What to work on
Scan the entries below and tally the lines that include "None". Return nothing but the tally.

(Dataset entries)
Lemma run_actions_calls p l : forall s,
  exists evs,
    w_trace (st_world (run_actions l s)) = w_trace (st_world s) ++ evs /\
    (getter_calls p evs <= 1)%nat /\
    (initialized (system_properties (st_cfg s) p) <> 0 ->
     getter_calls p evs = O).
Proof.
  induction l as [|a l IH]; intros s.
  - exists []. rewrite app_nil_r. simpl. repeat split. lia.
  - simpl. destruct (run_action_calls p a s) as (e1 & T1 & B1 & Z1 & I1).
    destruct (IH (run_action a s)) as (e2 & T2 & B2 & Z2).
    exists (e1 ++ e2). unfold run_actions in *. rewrite T2, T1, app_assoc.
    rewrite getter_calls_app. repeat split.
    + destruct (decide (getter_calls p e1 = 1%nat)) as [H1|H1].
      * rewrite Z2; [lia|]. apply I1. right. exact H1.
      * lia.
    + intros Hp. rewrite Z1 by exact Hp. rewrite Z2; [reflexivity|].
      apply I1. left. exact Hp.
Qed.

(** C9: once the cache entry of a property is initialized, by a first call
    of get_system_property or by override_system_property, every later call
    returns the cached value and leaves the state as it is (the getter is
    not invoked), however the system has changed in between; so in any
    sequence of reads, overrides and changes of the system the getter of a
    property runs at most once, and never after an override. *)
Theorem C9_property_cache (p : system_property_type) (s : state) :
  (initialized (system_properties (st_cfg s) p) <> 0 ->
   forall h, get_system_property p (with_host h s) =
             (value (system_properties (st_cfg s) p), with_host h s)) /\
  (forall h, get_system_property p (with_host h (get_system_property p s).2) =
             ((get_system_property p s).1,
              with_host h (get_system_property p s).2)) /\
  (forall v h,
     get_system_property p (with_host h (override_system_property p v s).2) =
     (v, with_host h (override_system_property p v s).2)) /\
  (forall actions,
     (getter_calls p (new_events s (run_actions actions s)) <= 1)%nat) /\
  (forall v actions,
     let s1 := (override_system_property p v s).2 in
     getter_calls p (new_events s1 (run_actions actions s1)) = O).
Proof.
  repeat split.
  - intros Hp h. apply (get_system_property_cached p (with_host h s)). exact Hp.
  - intros h. apply get_then_get.
  - intros v h. apply override_then_get.
  - intros actions.
    destruct (run_actions_calls p actions s) as (evs & T & B & _).
    rewrite (new_events_app _ _ _ T). exact B.
  - intros v actions s1.
    destruct (run_actions_calls p actions s1) as (evs & T & _ & Z0).
    rewrite (new_events_app _ _ _ T). apply Z0.
    apply override_system_property_init. right. reflexivity.
Qed.

(** C9, on the test board: the active slot is read from a system that
    reports A, the system then reports B, and the second read still yields
    slot A with a single getter call. *)
Lemma C9_property_cache_witness :
  let s := Board.start
             (Board.config Board.candidate Board.current Board.new_properties
                0 0 0 None) Board.world0 in
  let h := {| crossystem_mainfw_act := Some "B"%string;
              crossystem_int := fun _ => 0;
              mosys_platform_version := 0;
              flashrom_wp_status := 0 |} in
  (get_system_property SYS_PROP_MAINFW_ACT
     (with_host h (get_system_property SYS_PROP_MAINFW_ACT s).2)).1 = SLOT_A /\
  (getter_calls SYS_PROP_MAINFW_ACT
     (new_events s
        (run_actions [ActGet SYS_PROP_MAINFW_ACT; ActSystemChange h;
                      ActGet SYS_PROP_MAINFW_ACT] s)) <= 1)%nat.
Proof.
  intros s h.
  pose proof (C9_property_cache SYS_PROP_MAINFW_ACT s) as (_ & H2 & _ & H4 & _).
  split.
  - rewrite H2. reflexivity.
  - apply H4.
Defined.

End CacheClaims.

(** ** TPM anti-rollback *)

Section TpmClaims.

Context {L : vb2_struct} {V : vboot_lib} {E : environment} {Q : quirk_table}.

Lemma do_check_compatible_tpm_keys_value rw_image s dkv fwv :
  get_key_versions rw_image FMAP_RW_VBLOCK_A = Some (dkv, fwv) ->
  (do_check_compatible_tpm_keys rw_image s).1 =
    let tpm_fwver := property_value SYS_PROP_TPM_FWVER s in
    if tpm_fwver <? 0 then -1
    else if CInt.to_u32 (Z.shiftr tpm_fwver 16) >? dkv then -1
    else if CInt.to_u32 (Z.land tpm_fwver 65535) >? fwv then -1
    else 0.
Proof.
  intros Hk. unfold do_check_compatible_tpm_keys. rewrite Hk.
  rewrite run_bind, get_system_property_value. cbv zeta.
  repeat (destruct (_ <? _) || destruct (_ >? _)); reflexivity.
Qed.

Lemma check_compatible_tpm_keys_value rw_image s :
  (check_compatible_tpm_keys rw_image s).1 =
    let r := (do_check_compatible_tpm_keys rw_image s).1 in
    if decide (r = 0) then 0
    else if decide (force_update (st_cfg s) = 0) then r else 0.
Proof.
  unfold check_compatible_tpm_keys. rewrite run_bind.
  pose proof (quiet_do_check_compatible_tpm_keys rw_image s) as Hq.
  destruct (do_check_compatible_tpm_keys rw_image s) as [r s1]. simpl in *.
  destruct (decide (r = 0)) as [->|Hr]; [reflexivity|].
  rewrite run_bind. simpl.
  destruct Hq. rewrite frame_force_update0.
  destruct (decide _); reflexivity.
Qed.

Lemma tpm_fwver_fields (t : Z) :
  0 <= t -> CInt.int_range t ->
  CInt.to_u32 (Z.shiftr t 16) = Z.shiftr t 16 /\
  CInt.to_u32 (Z.land t 65535) = Z.land t 65535.
Proof.
  intros H0 [_ H1]. split; apply CIntFacts.to_u32_id; unfold CInt.u32_range.
  - rewrite Z.shiftr_div_pow2 by lia. split.
    + apply Z.div_pos; lia.
    + apply Z.div_lt_upper_bound; lia.
  - change 65535 with (Z.ones 16). rewrite Z.land_ones by lia.
    pose proof (Z.mod_pos_bound t (2 ^ 16)). lia.
Qed.

(** C1: for a candidate whose VBLOCK_A decodes to (data_key_version,
    firmware_version) and a cached tpm_fwver (an int): a negative tpm_fwver
    fails the check; otherwise the check passes iff data_key_version >=
    tpm_fwver >> 16 and firmware_version >= tpm_fwver & 0xffff; and with
    force_update set the wrapper returns success whatever the check said
    (without it, the wrapper returns what the check returned). *)
Theorem C1_tpm_anti_rollback (s : state) (rw_image : firmware_image)
    (data_key_version firmware_version : Z) :
  get_key_versions rw_image FMAP_RW_VBLOCK_A =
    Some (data_key_version, firmware_version) ->
  CInt.int_range (property_value SYS_PROP_TPM_FWVER s) ->
  let tpm_fwver := property_value SYS_PROP_TPM_FWVER s in
  let check := (do_check_compatible_tpm_keys rw_image s).1 in
  let wrapper := (check_compatible_tpm_keys rw_image s).1 in
  (tpm_fwver < 0 -> check <> 0) /\
  (0 <= tpm_fwver ->
   (check = 0 <->
    data_key_version >= Z.shiftr tpm_fwver 16 /\
    firmware_version >= Z.land tpm_fwver 65535)) /\
  (force_update (st_cfg s) <> 0 -> wrapper = 0) /\
  (force_update (st_cfg s) = 0 -> wrapper = check).
Proof.
  intros Hk Hr tpm_fwver check wrapper.
  assert (Hc : check =
    if tpm_fwver <? 0 then -1
    else if CInt.to_u32 (Z.shiftr tpm_fwver 16) >? data_key_version then -1
    else if CInt.to_u32 (Z.land tpm_fwver 65535) >? firmware_version then -1
    else 0) by (apply do_check_compatible_tpm_keys_value; exact Hk).
  assert (Hw : wrapper =
    if decide (check = 0) then 0
    else if decide (force_update (st_cfg s) = 0) then check else 0)
    by apply check_compatible_tpm_keys_value.
  split; [|split; [|split]].
  - intros Hneg. rewrite Hc.
    destruct (Z.ltb_spec tpm_fwver 0); [discriminate|lia].
  - intros H. rewrite Hc. destruct (tpm_fwver_fields tpm_fwver H Hr) as [-> ->].
    destruct (Z.ltb_spec tpm_fwver 0); [lia|].
    destruct (Z.gtb_spec (Z.shiftr tpm_fwver 16) data_key_version);
      [split; [discriminate|lia]|].
    destruct (Z.gtb_spec (Z.land tpm_fwver 65535) firmware_version);
      [split; [discriminate|lia]|].
    split; [lia|reflexivity].
  - intros Hf. rewrite Hw. repeat (destruct (decide _)); try reflexivity.
    contradiction.
  - intros Hf. rewrite Hw. repeat (destruct (decide _)); congruence.
Qed.

End TpmClaims.

(** C1, on the test board: the candidate carries versions (1, 1); a TPM at
    0x00010001 accepts it, a TPM at 0x00010002 refuses it, and the refusal
    is waived under force. *)
Lemma C1_tpm_anti_rollback_witness :
  let run tpm force :=
    (@check_compatible_tpm_keys Board.vb2_struct_h Board.candidate
       (Board.start
          (Board.config Board.candidate Board.current
             (Board.overridden 0 tpm 1 1 1) 0 force 0 None)
          Board.world0)).1 in
  run 65537 0 = 0 /\ run 65538 0 = -1 /\ run 65538 1 = 0.
Proof.
  intros run. split; [|split].
  - pose proof (@C1_tpm_anti_rollback Board.vb2_struct_h
      (Board.start
          (Board.config Board.candidate Board.current
             (Board.overridden 0 65537 1 1 1) 0 0 0 None)
          Board.world0) Board.candidate 1 1 eq_refl) as H.
    destruct H as (_ & H2 & _ & H4); [vm_compute; split; [discriminate|reflexivity]|].
    unfold run. rewrite H4 by reflexivity.
    apply H2; vm_compute; repeat split; discriminate.
  - reflexivity.
  - pose proof (@C1_tpm_anti_rollback Board.vb2_struct_h
      (Board.start
          (Board.config Board.candidate Board.current
             (Board.overridden 0 65538 1 1 1) 0 1 0 None)
          Board.world0) Board.candidate 1 1 eq_refl) as H.
    destruct H as (_ & _ & H3 & _); [vm_compute; split; [discriminate|reflexivity]|].
    apply H3. discriminate.
Defined.

(** ** Preserving a section *)

Lemma Board_current_size : image_size Board.current = 1024%nat.
Proof. vm_compute. reflexivity. Qed.

Lemma Board_candidate_size : image_size Board.candidate = 1024%nat.
Proof. vm_compute. reflexivity. Qed.

Ltac board_wf size_eq :=
  intros areas [= <-]; unfold Board.areas;
  repeat match goal with
         | |- Forall _ (_ :: _) => constructor
         | |- Forall _ [] => constructor
         end;
  unfold area_in_bounds; rewrite size_eq; simpl area_offset; simpl area_size;
  (split; [lia|reflexivity]).

Lemma Board_current_wf : wf_image Board.current.
Proof. board_wf Board_current_size. Qed.

Lemma Board_candidate_wf : wf_image Board.candidate.
Proof. board_wf Board_candidate_size. Qed.

(** C8: when both images contain the section, preserve_firmware_section
    succeeds; afterwards the first min(from size, to size) bytes of the
    section in [to] are those of the section in [from], the rest of the
    section and every byte outside it are as before (as are the size of the
    buffer and the fields of the image), a larger source being truncated.
    It fails exactly when one of the images lacks the section, and then
    [to] is unchanged. *)
Theorem C8_preserve_firmware_section (image_from image_to : firmware_image)
    (n : string) :
  wf_image image_from -> wf_image image_to ->
  let r := preserve_firmware_section image_from image_to n in
  (r.1 = 0 <->
   is_Some (find_firmware_section image_from n) /\
   is_Some (find_firmware_section image_to n)) /\
  (r.1 <> 0 -> r.1 = -1 /\ r.2 = image_to) /\
  (forall from to,
     find_firmware_section image_from n = Some from ->
     find_firmware_section image_to n = Some to ->
     let m := Nat.min (sec_size from) (sec_size to) in
     r.1 = 0 /\
     image_size r.2 = image_size image_to /\
     fmap_header r.2 = fmap_header image_to /\
     find_firmware_section r.2 n = Some to /\
     (forall i, (i < m)%nat ->
        image_bytes r.2 !! (sec_offset to + i)%nat =
        image_bytes image_from !! (sec_offset from + i)%nat) /\
     (forall i, (m <= i < sec_size to)%nat ->
        image_bytes r.2 !! (sec_offset to + i)%nat =
        image_bytes image_to !! (sec_offset to + i)%nat) /\
     (forall j, (j < sec_offset to \/ sec_offset to + sec_size to <= j)%nat ->
        image_bytes r.2 !! j = image_bytes image_to !! j)).
Proof.
  intros Hwf_from Hwf_to r. subst r. unfold preserve_firmware_section.
  destruct (find_firmware_section image_from n) as [from|] eqn:Hfrom;
    [destruct (find_firmware_section image_to n) as [to|] eqn:Hto|].
  - simpl.
    destruct (find_firmware_section_in_bounds _ _ _ Hwf_from Hfrom) as [Bf _].
    destruct (find_firmware_section_in_bounds _ _ _ Hwf_to Hto) as [Bt _].
    unfold image_size in *.
    set (m := Nat.min (sec_size from) (sec_size to)).
    assert (Hlen : length (Mem.read_bytes (image_bytes image_from)
                             (sec_offset from) m) = m).
    { rewrite MemFacts.length_read_bytes. lia. }
    split; [split; [eauto|reflexivity]|]. split; [intros H; contradiction|].
    intros from' to' [= <-] [= <-]. fold m.
    split; [reflexivity|].
    split; [rewrite image_bytes_set_image_data; apply MemFacts.length_write_bytes|].
    split; [reflexivity|]. split.
    { unfold find_firmware_section, fmap_find_by_name in *. simpl.
      destruct (data image_to); [exact Hto|discriminate]. }
    rewrite image_bytes_set_image_data.
    split; [|split].
    + intros i Hi.
      rewrite MemFacts.lookup_write_bytes_in by lia.
      apply MemFacts.lookup_read_bytes. exact Hi.
    + intros i Hi. apply MemFacts.lookup_write_bytes_ge. lia.
    + intros j [Hj|Hj].
      * apply MemFacts.lookup_write_bytes_lt. exact Hj.
      * apply MemFacts.lookup_write_bytes_ge. lia.
  - simpl. split; [split; [discriminate|intros [_ [x Hx]]; discriminate]|].
    split; [split; reflexivity|]. intros from' to' _ [=].
  - simpl. split; [split; [discriminate|intros [[x Hx] _]; discriminate]|].
    split; [split; reflexivity|]. intros from' to' [=].
Qed.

Answer to this exercise
4